This is the second of a three-part series on a humanitarian trip inside the Russia-Ukraine war taken by 2013 Moody Bible Institute graduate Matt Snyder and his wife, Liliia (Chernytska). Click here to read part one of the series.
During Moody’s spring break March 5–12, Matt Snyder ’13 and his wife, Lily, traveled to the western border of Ukraine after Russia launched an invasion of Lily’s homeland. As you can imagine, the trip was filled with hardship, frustration, and disappointment. But it also spawned a hope-filled solution.
Homes and families ripped apart
Lily was born and raised in Ukraine, and the Snyders lived in western Ukraine before moving to the US in 2020 when Matt was hired to teach Communications at Moody’s Chicago undergraduate campus. They hoped to connect on their trip with Lily’s immediate family, but some have stayed in the capital city of Kyiv, while others are dispersed throughout the country. The Snyders can only keep in touch with them by phone.
“None of them is sleeping at home,” Matt reported.

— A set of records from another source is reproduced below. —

(* ===== verification/QueueModule.v ===== *)
(** * The queue of a process ([AINDY/core/distributed_queue.py], module level)

    Limits read from the environment, the choice of the backend ([get_queue]), the
    fallback to memory and the reconnection to Redis. *)
From S2P Require Import Prelude PyDatetime Json PyEffects JobQueue RedisQueue.
Local Open Scope Z_scope.

(** ** [int(text)]: blanks around, a sign, digits with single underscores between them *)
Definition digit_value (a : Ascii.ascii) : option Z :=
  let n := Z.of_N (Ascii.N_of_ascii a) in if (48 <=? n) && (n <=? 57) then Some (n - 48) else None.
Fixpoint int_digits (after_digit : bool) (acc : Z) (s : string) : option Z :=
  match s with
  | EmptyString => if after_digit then Some acc else None
  | String a s' =>
      match digit_value a with
      | Some d => int_digits true (acc * 10 + d) s'
      | None => if Ascii.eqb a "_" && after_digit then int_digits false acc s' else None
      end
  end.
Definition py_int (text : string) : option Z :=
  match str_strip text with
  | String "-" s => Z.opp <$> int_digits false 0 s
  | String "+" s => int_digits false 0 s
  | s => int_digits false 0 s
  end.

(** An attribute of the settings object *)
Inductive setting := SInt (z : Z) | SText (s : string) | SOther.

Record queue_env := MkEnv {
  qe_getenv : string -> option string;
  qe_settings : string -> option setting;
  qe_redis_url : option string;          (* settings.REDIS_URL *)
  qe_is_prod : bool;
  qe_require_redis : bool                (* settings.AINDY_REQUIRE_REDIS *)
}.

Section env.
Context (E : queue_env).

(** [_safe_int_env] *)
Definition safe_int_env (name : string) (dflt : Z) : Z :=
  match qe_getenv E name with
  | Some raw => default dflt (py_int raw)
  | None =>
      match qe_settings E name with
      | None => dflt
      | Some (SInt z) => z
      | Some (SText s) => default dflt (py_int s)
      | Some SOther => dflt
      end
  end.

(** [_queue_capacity_limit] and [_saturation_threshold] *)
Definition queue_capacity_limit : Z := Z.max 1 (safe_int_env "MAX_QUEUE_SIZE" (safe_int_env "AINDY_ASYNC_QUEUE_MAXSIZE" 100)).
Definition saturation_threshold : Z :=
  Z.max 1 (Z.min (safe_int_env "AINDY_QUEUE_SATURATION_THRESHOLD" queue_capacity_limit) queue_capacity_limit).

(** Whatever the environment holds, the limits are positive and ordered. *)
Lemma queue_limits : 1 <= saturation_threshold <= queue_capacity_limit.
Proof. unfold saturation_threshold. assert (1 <= queue_capacity_limit) by (unfold queue_capacity_limit; lia). lia. Qed.

(** [os.getenv(name, "false").lower() in {"1", "true", "yes"}] *)
Definition env_flag (name : string) : bool := str_in (str_lower (default "false" (qe_getenv E name))) ["1"; "true"; "yes"].
Definition QUEUE_NAME_DEFAULT : string := "aindy:jobs".
(** [settings.REDIS_URL or os.getenv("REDIS_URL")] *)
Definition redis_url : option string :=
  match str_or_none (qe_redis_url E) with Some u => Some u | None => str_or_none (qe_getenv E "REDIS_URL") end.
End env.

(** ** The singleton *)
Record mem_backend := MkMemBackend { mb_queue : memq; mb_degraded : bool; mb_reason : option string }.
Inductive backend (X : Type) :=
| BMem (m : mem_backend)
| BRedis (failures open_until : Z).      (* a connected [RedisQueueBackend] *)
Arguments BMem {X}. Arguments BRedis {X}.

(** The module variable [_QUEUE_INSTANCE] and the outside world *)
Record qmod (X : Type) := MkMod { md_instance : option (backend X); md_x : X }.
Arguments MkMod {X}. Arguments md_instance {X}. Arguments md_x {X}.

Section module.
Context {X : Type} {server : RedisServer X}.
Context (E : queue_env) (cfg : redis_config) (transient : exn -> bool).
(** [RedisQueueBackend(url, queue_name)]: importing the client and parsing the URL *)
Context (connect : string -> string -> X -> X * result unit).
Implicit Types (m : qmod X) (mono : Z).

Definition new_memory (degraded : bool) (reason : option string) : mem_backend := MkMemBackend (mem_init (queue_capacity_limit E)) degraded reason.

(** A new Redis backend that answers a ping *)
Definition open_redis mono (url : string) (x : X) : X * result (backend X) :=
  match connect url (default QUEUE_NAME_DEFAULT (qe_getenv E "AINDY_QUEUE_NAME")) x with
  | (x1, Raise e) => (x1, Raise e)
  | (x1, Ok _) =>
      match assert_ready cfg transient mono (MkRq x1 0 0) with
      | (s, Ok _) => (rq_x s, Ok (BRedis (rq_failures s) (rq_open_until s)))
      | (s, Raise e) => (rq_x s, Raise e)
      end
  end.

(** [_fallback_to_memory_backend] *)
Definition fallback_to_memory (e : exn) : result (backend X) :=
  if qe_require_redis E then
    Raise (Exn "RuntimeError" ("AINDY_REQUIRE_REDIS=true but Redis is unavailable: " +:+ exn_msg e +:+
                               ". Set AINDY_REQUIRE_REDIS=false to allow in-memory fallback."))
  else Ok (BMem (new_memory true (Some (exn_msg e)))).

(** [backend.assert_ready()] and the metrics of a backend that was chosen *)
Definition settle_backend mono (b : backend X) (x : X) : X * result (backend X) :=
  match b with
  | BMem _ => (x, Ok b)
  | BRedis f o =>
      match (assert_ready cfg transient mono ≫= fun _ => refresh_metrics cfg) (MkRq x f o) with
      | (s, Ok _) => (rq_x s, Ok (BRedis (rq_failures s) (rq_open_until s)))
      | (s, Raise e) => (rq_x s, Raise e)
      end
  end.

(** The branches of [get_queue] that create a backend *)
Definition choose_backend mono (x : X) : X * result (backend X) :=
  match redis_url E with
  | None =>
      if qe_is_prod E then
        (x, Raise (Exn "RuntimeError" "Production requires RedisQueueBackend for async job durability. Set REDIS_URL before startup."))
      else if str_lower (default "thread" (qe_getenv E "EXECUTION_MODE")) =s "distributed" then
        (x, Raise (Exn "RuntimeError" ("EXECUTION_MODE=distributed requires REDIS_URL to be set. Jobs would be silently lost on process restart " +:+
                   "with an in-memory queue. Either set REDIS_URL or switch to EXECUTION_MODE=thread for single-process execution.")))
      else (x, Ok (BMem (new_memory false None)))
  | Some url =>
      match open_redis mono url x with
      | (x1, Ok b) => (x1, Ok b)
      | (x1, Raise e) => (x1, fallback_to_memory e)
      end
  end.

(** [get_queue]; the instance is set before the final checks, which may raise. *)
Definition get_queue mono (m : qmod X) : qmod X * result (backend X) :=
  match md_instance m with
  | Some b => (m, Ok b)
  | None =>
      if env_flag E "TESTING" || env_flag E "TEST_MODE" then
        let b := BMem (new_memory false None) in (MkMod (Some b) (md_x m), Ok b)
      else
        match choose_backend mono (md_x m) with
        | (x1, Raise e) => (MkMod None x1, Raise e)
        | (x1, Ok b) =>
            match settle_backend mono b x1 with
            | (x2, Ok b') => (MkMod (Some b') x2, Ok b')
            | (x2, Raise e) => (MkMod (Some b) x2, Raise e)
            end
        end
  end.

(** [reset_queue] *)
Definition reset_queue (m : qmod X) : qmod X := MkMod None (md_x m).

(** [attempt_queue_backend_reconnect] *)
Definition attempt_reconnect mono (m : qmod X) : qmod X * result bool :=
  match redis_url E, md_instance m with
  | Some url, Some (BMem b) =>
      if negb (mb_degraded b) then (m, Ok false) else
      match open_redis mono url (md_x m) with
      | (x1, Raise _) => (MkMod (md_instance m) x1, Ok false)
      | (x1, Ok (BRedis f o)) =>
          match refresh_metrics cfg (MkRq x1 f o) with
          | (s, Ok _) => (MkMod (Some (BRedis (rq_failures s) (rq_open_until s))) (rq_x s), Ok true)
          | (s, Raise e) => (MkMod (Some (BRedis f o)) (rq_x s), Raise e)
          end
      | (x1, Ok b') => (MkMod (Some b') x1, Ok true)
      end
  | _, _ => (m, Ok false)
  end.
End module.

Section facts.
Context {X : Type} {server : RedisServer X}.
Context (E : queue_env) (cfg : redis_config) (transient : exn -> bool) (connect : string -> string -> X -> X * result unit).
Hypothesis answers : forall c x, exists x' r, exec c x = (x', Ok r).
Hypothesis connects : forall u q x, exists x', connect u q x = (x', Ok ()) /\ view x' = view x.

Lemma open_redis_answers mono url x : 0 <= mono ->
  exists x', open_redis E cfg transient connect mono url x = (x', Ok (BRedis 0 0)) /\ view x' = view x.
Proof.
  intros Hm. unfold open_redis. destruct (connects url (default QUEUE_NAME_DEFAULT (qe_getenv E "AINDY_QUEUE_NAME")) x) as (x1&->&Hv).
  assert (wp (assert_ready cfg transient mono) (fun s r => holds s (view x) /\ r = Ok ()) (MkRq x1 0 0)) as Hw.
  { unfold assert_ready. assert (holds (MkRq x1 0 0) (view x)) as Hs by done. wp_step. eapply wp_breaker; [done|exact Hs|]. cbn beta iota.
    wp_step. eapply wp_run_op; [done|exact Hs|]. cbn [effect]. intros s1 r H1 _. wp_steps. done. }
  unfold wp in Hw. destruct (assert_ready _ _ _ _) as [s r]. cbn in Hw. destruct Hw as [(H1&H2&H3) ->]. exists (rq_x s). by rewrite H2, H3.
Qed.
End facts.

(** When Redis comes back, a process that had fallen back to memory switches to it and
    leaves its in-memory jobs behind: after a successful reconnection the backend is the
    Redis one, the Redis keys hold what they held before, and so a job that only the
    in-memory queue held is in no queue the process can reach. *)
Theorem reconnect_abandons_jobs {X} (server : RedisServer X) (iso : IsoCodec) E cfg transient connect mono m url b a id :
  (forall c x, exists x' r, exec c x = (x', Ok r)) -> (forall u q x, exists x', connect u q x = (x', Ok ()) /\ view x' = view x) ->
  0 <= mono -> redis_url E = Some url -> md_instance m = Some (BMem b) -> mb_degraded b = true ->
  represents (view (md_x m)) a -> held_by (mem_abs (mb_queue b)) id -> ~ held_by a id ->
  exists m', attempt_reconnect E cfg transient connect mono m = (m', Ok true) /\
    md_instance m' = Some (BRedis 0 0) /\ forall a', represents (view (md_x m')) a' -> ~ held_by a' id.
Proof.
  intros Ha Hc Hm Hu Hi Hd Hr _ Hn. unfold attempt_reconnect. rewrite Hu, Hi, Hd. cbn [negb].
  destruct (open_redis_answers E cfg transient connect Ha Hc mono url (md_x m) Hm) as (x1&->&Hv).
  assert (wp (refresh_metrics cfg) (fun s r => holds s (view (md_x m)) /\ r = Ok ()) (MkRq x1 0 0)) as Hw.
  { eapply (wp_metrics cfg Ha _ (view (md_x m))); [done|]. intros s Hs. done. }
  unfold wp in Hw. destruct (refresh_metrics cfg (MkRq x1 0 0)) as [s r]. cbn in Hw. destruct Hw as [(H1&H2&H3) ->].
  eexists. split; [done|]. rewrite H2, H3. split; [done|]. cbn. rewrite H1. intros a' Ha' Hh. by apply Hn, (represents_held _ _ _ _ Ha' Hr).
Qed.

Definition demo_env : queue_env :=
  MkEnv (fun n => if n =s "EXECUTION_MODE" then Some "distributed" else None) (fun _ => None) (Some "redis://cache") true false.

Definition demo_memory : memq := MkMem 100 [demo_job "a"] [] [] [] 0.

Lemma reconnect_abandons_jobs_witness :
  exists m', attempt_reconnect (X := rdata) demo_env demo_cfg connection_error (fun _ _ x => (x, Ok ())) 0
      (MkMod (Some (BMem (MkMemBackend demo_memory true (Some "down")))) r_empty) = (m', Ok true) /\
    md_instance m' = Some (BRedis 0 0) /\ forall a', represents (view (md_x m')) a' -> ~ held_by a' "a".
Proof.
  refine (reconnect_abandons_jobs demo_server demo_codec demo_env demo_cfg connection_error (fun _ _ x => (x, Ok ())) 0
    (MkMod (Some (BMem (MkMemBackend demo_memory true (Some "down")))) r_empty) "redis://cache" (MkMemBackend demo_memory true (Some "down")) a_init "a" _ _ _ _ _ _ _ _ _).
  - intros c x; eexists; eexists; reflexivity.
  - intros u q x. exists x. split; reflexivity.
  - lia.
  - reflexivity.
  - reflexivity.
  - reflexivity.
  - apply represents_init.
  - left. apply list_elem_of_here.
  - intros [H|[H|(p&t&H)]]; [by apply elem_of_nil in H|by apply elem_of_nil in H|]. cbn [a_init aq_inflight] in H. by rewrite lookup_empty in H.
Defined.

(** Production and the distributed mode insist on a Redis URL, not on Redis: when the server
    does not answer, the process gets a degraded in-memory queue. *)
Lemma unreachable_redis_falls_back {X} (server : RedisServer X) E cfg transient connect mono (m : qmod X) url x1 e :
  md_instance m = None -> env_flag E "TESTING" = false -> env_flag E "TEST_MODE" = false -> redis_url E = Some url ->
  qe_require_redis E = false -> open_redis E cfg transient connect mono url (md_x m) = (x1, Raise e) ->
  (get_queue E cfg transient connect mono m).2 = Ok (BMem (new_memory E true (Some (exn_msg e)))).
Proof.
  intros Hi Ht Hm Hu Hr Ho. unfold get_queue, choose_backend, fallback_to_memory. by rewrite Hi, Ht, Hm, Hu, Ho, Hr.
Qed.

The Snyders also witnessed the emotional devastation sustained by families physically torn apart by the war. Ukrainian men ages 18–60 are prohibited from leaving Ukraine. Most of the refugees that Matt and Lily met and observed were women, small children, teenagers, and the elderly. If families wanted to board buses and trains for safety in Poland and in Western European countries, many had to reluctantly flee without their husbands, fathers, and brothers.
Running into roadblocks
When Matt and Lily first arrived in Poland, Matt planned to deliver people and humanitarian aid across the border in a van purchased for that purpose by Ukrainian friends staying nearby in Mukachevo, Ukraine. But those plans had to be scrapped amid the chaos of the war.
“We picked up the van from a couple who was able to make it out to Warsaw,” Matt said. “During our stay, the van’s documents didn’t go through, so we left it on the Slovakian border to be picked up by someone else at a later date.”
Blessing Ukrainians with vital support
But amidst the disheartening setbacks, the Snyders were able to personally bless numerous Ukrainians with financial support crucial to their survival during the conflict. Families and individuals were overjoyed to receive these gifts.
“Many of our friends and family members in the United States wanted to support Ukraine, so they sent money for us to distribute how we saw fit,” Matt said. “We gave money for medical kits, blankets, and sleeping bags for soldiers; for evacuation and humanitarian aid efforts; and for refugees with specific needs.”
Pursuing long-term solutions
Matt and Lily’s firsthand experiences inside the war motivated them to strategize how best to serve refugees today and after the war ends. The Snyders are collaborating with one of Matt’s cousins, a lawyer, to establish a nonprofit charity that will seek long-term relief solutions for Ukrainians.
“As with many other organizations, we are working to gather humanitarian aid for medical and refugee relief,” Matt said. “We are also looking to the future once the war is over. Many homes and apartments have been destroyed. Whether people decide to live in new countries or return to their former cities, extensive rebuilding will be needed.
“We hope to help support families as they rebuild their lives from the ground up . . . Like any of us would be in their position, they find themselves on the run and seeking the basic necessities of life: a place to stay, food to eat, water to drink, and clothing to wear. Many wonder if they will have a home to return to.”